Amanda graduated from Macalester College with a B.A. in Psychology and received her J.D. from Thomas Jefferson School of Law where she graduated cum laude with Pro Bono honors and obtained a certificate in Law and Social Justice. She is admitted to practice in all State Courts of California as well as the District Court for the Southern District of California.
Amanda is honored to have been selected to Super Lawyers Rising Stars for 2017, an honor reserved for those lawyers who exhibit excellence in practice. Only 2.5% of attorneys in San Diego receive this distinction and selection is based on peer review as well as independent research. Amanda was named among the Best of the Bar 2015 by the San Diego Business Journal. She was nominated for San Diego Daily Transcript’s Top Attorneys 2014 and 2015 in the area of labor and employment law, and was previously nominated for the San Diego Daily Transcript’s “Outstanding 2013 Young Attorneys.” Amanda is an elected Director of the Alumni Association Board of Directors of Thomas Jefferson School of Law and was just elected to serve as a Vice President on its Executive Committee. Amanda previously served as Project Leader of the Community Outreach Committee of Lawyers Club of San Diego for the committee’s special projects. In addition, Amanda is a member of California Employment Lawyers Association (CELA), and volunteers at the Employee Rights Self Help Clinic at Thomas Jefferson School of Law and has been a member of Consumer Attorneys of San Diego (CASD). Amanda previously served as an elected Director on the New Lawyer Division Board of Directors of the San Diego County Bar Association, where she Co-Chaired the Community Service and Continuing Legal Education Committees.

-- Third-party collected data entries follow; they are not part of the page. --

#[export] Instance set_op_up : Setter op_up :=
  fun v r => Options v (op_has_up r) (op_uv r) (op_has_uv r) (op_rk r) (op_has_rk r).
#[export] Instance set_op_has_up : Setter op_has_up :=
  fun v r => Options (op_up r) v (op_uv r) (op_has_uv r) (op_rk r) (op_has_rk r).
#[export] Instance set_op_uv : Setter op_uv :=
  fun v r => Options (op_up r) (op_has_up r) v (op_has_uv r) (op_rk r) (op_has_rk r).
#[export] Instance set_op_has_uv : Setter op_has_uv :=
  fun v r => Options (op_up r) (op_has_up r) (op_uv r) v (op_rk r) (op_has_rk r).
#[export] Instance set_op_rk : Setter op_rk :=
  fun v r => Options (op_up r) (op_has_up r) (op_uv r) (op_has_uv r) v (op_has_rk r).
#[export] Instance set_op_has_rk : Setter op_has_rk :=
  fun v r => Options (op_up r) (op_has_up r) (op_uv r) (op_has_uv r) (op_rk r) v.

(** Loop state of [zf_ctap_parse_options_map]. *)
Record OptionsState := OptionsLoop {
  os_cursor : ZfCborCursor;
  os_flags : OptionFlags;
  os_saw_up : bool;
  os_saw_uv : bool;
  os_saw_rk : bool;
}.

#[export] Instance set_os_cursor : Setter os_cursor :=
  fun v r => OptionsLoop v (os_flags r) (os_saw_up r) (os_saw_uv r) (os_saw_rk r).
#[export] Instance set_os_flags : Setter os_flags :=
  fun v r => OptionsLoop (os_cursor r) v (os_saw_up r) (os_saw_uv r) (os_saw_rk r).
#[export] Instance set_os_saw_up : Setter os_saw_up :=
  fun v r => OptionsLoop (os_cursor r) (os_flags r) v (os_saw_uv r) (os_saw_rk r).
#[export] Instance set_os_saw_uv : Setter os_saw_uv :=
  fun v r => OptionsLoop (os_cursor r) (os_flags r) (os_saw_up r) v (os_saw_rk r).
#[export] Instance set_os_saw_rk : Setter os_saw_rk :=
  fun v r => OptionsLoop (os_cursor r) (os_flags r) (os_saw_up r) (os_saw_uv r) v.

Definition options_pair (s : OptionsState) : ctap OptionsState :=
  let! (key, cursor) := zf_cbor_read_text_ptr (os_cursor s) orelse ZF_CTAP_ERR_INVALID_CBOR in
  let! (value, cursor) := zf_cbor_read_bool cursor orelse ZF_CTAP_ERR_INVALID_CBOR in
  let s := s <| os_cursor := cursor |> in
  match zf_ctap_classify_text_key key with
  | ZfCtapTextKeyUp =>
      if os_saw_up s then Err ZF_CTAP_ERR_INVALID_CBOR
      else Ok (s <| os_flags := (os_flags s) <| op_up := value |> <| op_has_up := true |> |>
                 <| os_saw_up := true |>)
  | ZfCtapTextKeyUv =>
      if os_saw_uv s then Err ZF_CTAP_ERR_INVALID_CBOR
      else Ok (s <| os_flags := (os_flags s) <| op_uv := value |> <| op_has_uv := true |> |>
                 <| os_saw_uv := true |>)
  | ZfCtapTextKeyRk =>
      if os_saw_rk s then Err ZF_CTAP_ERR_INVALID_CBOR
      else Ok (s <| os_flags := (os_flags s) <| op_rk := value |> <| op_has_rk := true |> |>
                 <| os_saw_rk := true |>)
  | _ => Ok s
  end.

Definition zf_ctap_parse_options_map (cursor : ZfCborCursor) (flags : OptionFlags) :
    ctap (OptionFlags * ZfCborCursor) :=
  let! (pairs, cursor) := zf_cbor_read_map_start cursor orelse ZF_CTAP_ERR_INVALID_CBOR in
  let! s := for_n pairs options_pair (OptionsLoop cursor flags false false false) in
  Ok (os_flags s, os_cursor s).

(** ** makeCredential extensions *)

Definition zf_ctap_hmac_secret_parse_make_credential_request (cursor : ZfCborCursor) :
    fallible (bool * ZfCborCursor) :=
  zf_cbor_read_bool cursor.
(** Whatever bytes arrive, a makeCredential request that parses is
    complete and within bounds: a 32-byte client data hash, a non-empty
    relying-party identifier below 256 bytes of NUL-free UTF-8, a user handle
    of 1 to 64 bytes, names below 65 bytes, ES256 among the offered
    algorithms, user presence on, a PIN authenticator of at most 32 bytes, a
    credProtect level of 1 to 3 when present, and an exclude list of distinct
    digests within its storage. *)
Theorem zf_ctap_parse_make_credential_sound zp data l r :
  descriptor_list_ok l -> zf_ctap_parse_make_credential zp data l = Ok r -> mc_request_ok r.
Proof.
  intros Hl. unfold zf_ctap_parse_make_credential. intros H.
  destruct (zf_cbor_read_map_start data) as [[n c]|] eqn:E; [|done].
  destruct (for_n _ _ _) as [s|] eqn:Ef; [|done]. destruct s as [[c2 seen] r2].
  apply (for_n_inv (fun s => mc_inv s.2)) in Ef; [|intros a a' Ha Hp; by apply mc_pair_inv in Hp as [? _]; auto|by apply mc_inv_init].
  cbn in Ef. unfold zf_validate_make_credential_request in H.
  repeat (case_match; [done|]). assert (r2 = r) as -> by congruence. bool_to_prop.
  pose proof (len_nonneg (mc_rp_id r)). pose proof (len_nonneg (mc_user_id r)).
  split; try done; try lia; [by split; try lia|].
  destruct (mc_has_up r) eqn:Eu; [|by apply Ef].
  destruct (mc_up r); [done|]. discriminate.
Qed.

(** The parser never loops longer than the message is: the announced pair
    count of an accepted request is below its length in bytes. *)
Theorem zf_ctap_parse_make_credential_pairs_bounded zp data l r n c :
  zf_cbor_read_map_start data = Ok (n, c) ->
  zf_ctap_parse_make_credential zp data l = Ok r -> n <= len data - 1.
Proof.
  intros E H. unfold zf_ctap_parse_make_credential in H. rewrite E in H.
  destruct (for_n _ _ _) as [s|] eqn:Ef; [|done].
  apply (for_n_measure (fun s => len s.1.1)) in Ef.
  - apply read_map_start_consumes, consumes_len in E. cbn in Ef.
    pose proof (len_nonneg s.1.1). lia.
  - intros. apply len_nonneg.
  - intros a a' Ha. apply mc_pair_inv in Ha as [_ Hc]. by apply consumes_len.
Qed.
(* ===== verification/EcdsaDer.v ===== *)
(** * DER signatures ([src/crypto/ecdsa_der.c]) and signing
      ([src/zerofido_crypto.c])

    The encoder turns the raw 64-byte ECDSA signature of the curve library into
    DER, the decoder turns DER back.  The decoder is laxer than DER: it takes
    long length forms and redundant leading zeros. *)

From S2P Require Import Prelude Types Sha256 Platform.

(** ** Encoding *)

(** [while (start + 1 < value_len && value[start] == 0) start++;] *)
Fixpoint strip_zeros (value : bytes) : bytes :=
  match value with
  | 0 :: (_ :: _) as t => strip_zeros t
  | _ => value
  end.

Definition zf_der_encode_int (value : bytes) : bytes :=
  let value := strip_zeros value in
  if negb (Z.land (nth 0 value 0) 0x80 =? 0)
  then [0x02; u8 (len value + 1); 0] ++ value
  else [0x02; u8 (len value)] ++ value.

(** [None] renders the return value 0. *)
Definition zf_ecdsa_der_encode_signature (r s : bytes) (capacity : Z) : option bytes :=
  let tmp := zf_der_encode_int r ++ zf_der_encode_int s in
  if capacity <? 2 + len tmp then None else Some ([0x30; u8 (len tmp)] ++ tmp).

(** ** Decoding *)

(** The length of the header and of the value.  A long form has at most four
    octets ([sizeof(size_t)]), so the shifts do not overflow. *)
Definition zf_der_decode_length (input : bytes) : fallible (Z * Z) :=
  if len input <? 2 then fail
  else
    let b := nth 1 input 0 in
    let '(ok, header_len, value_len) :=
      if Z.land b 0x80 =? 0 then (true, 2, b)
      else
        let length_octets := Z.land b 0x7F in
        (negb ((length_octets =? 0) || (4 <? length_octets) || (len input - 2 <? length_octets)),
         2 + length_octets, be_value (takeZ length_octets (dropZ 2 input))) in
    if ok && (value_len <=? len input - header_len) then Ok (header_len, value_len) else fail.

(** [while (value_len > ZF_PUBLIC_KEY_LEN && *value == 0) { ++value; --value_len; }] *)
Fixpoint strip_to_key_len (value : bytes) : bytes :=
  match value with
  | b :: t => if (ZF_PUBLIC_KEY_LEN <? len value) && (b =? 0) then strip_to_key_len t else value
  | [] => value
  end.

(** The bytes consumed, and the integer in 32 bytes. *)
Definition zf_der_decode_int_fixed (input : bytes) : fallible (Z * bytes) :=
  if (len input <? 2) || negb (nth 0 input 0 =? 0x02) then fail
  else
    let! (header_len, value_len) := zf_der_decode_length input in
    if (value_len =? 0) || (len input <? header_len) || (len input - header_len <? value_len)
    then fail
    else
      let value := strip_to_key_len (takeZ value_len (dropZ header_len input)) in
      if ZF_PUBLIC_KEY_LEN <? len value then fail
      else Ok (header_len + value_len, zeros (ZF_PUBLIC_KEY_LEN - len value) ++ value).

Definition zf_ecdsa_der_decode_signature (signature : bytes) : fallible bytes :=
  if (len signature <? 2) || negb (nth 0 signature 0 =? 0x30) then fail
  else
    let! (seq_header_len, seq_len) := zf_der_decode_length signature in
    let offset := seq_header_len in
    let! (consumed, r) := zf_der_decode_int_fixed (dropZ offset signature) in
    let offset := offset + consumed in
    let! (consumed, s) := zf_der_decode_int_fixed (dropZ offset signature) in
    let offset := offset + consumed in
    if offset =? seq_header_len + seq_len then Ok (r ++ s) else fail.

Amanda has also been actively involved in the legal community on a national scale, as she was a Vice Chair and Newsletter Co-Editor of the Employment Law & Litigation Committee to the Tort Trial and Insurance Practice Section (TIPS) of the American Bar Association and was an active member of the TIPS Law in Public Service Committee and the Task Forces on Plaintiffs’ Involvement and Outreach to Young Lawyers.
What made Amanda choose discrimination as a practice area?
Ultimately, it comes down to this: Amanda doesn’t believe someone should be treated badly simply because of something as arbitrary as the color of their skin. In college, Amanda studied social psychology, and specifically focused on the psychology of prejudice and racism. She considered obtaining her doctorate in psychology, with plans to teach the psychology of prejudice and research how and why people develop thoughts and fears that constitute racism and sexism and then turn that into discriminatory treatment… but then, with the help of her mentor, Kendrick Brown, who was her social psychology professor at Macalester College, she realized she could do something a bit more proactive by giving a substantial voice with a means of remedy to those who have been subject to wrongful discrimination — Dr. Brown suggested that Amanda consider becoming a lawyer.
Amanda sought out to determine whether being a lawyer was something she really wanted to do, so she began her career in the legal field as an administrative assistant and then quickly became a paralegal at the Office of the Monitor which was created to enforce the consent decree of the largest class action for discrimination against African American farmers that had existed as of that time. Amanda sifted through hundreds – if not thousands – of claims on behalf of African American farmers who made claims of discrimination against the U.S. Dept. of Agriculture. That experience touched Amanda deeply and confirmed her path to law school and ultimately helped her to become the lawyer she is today.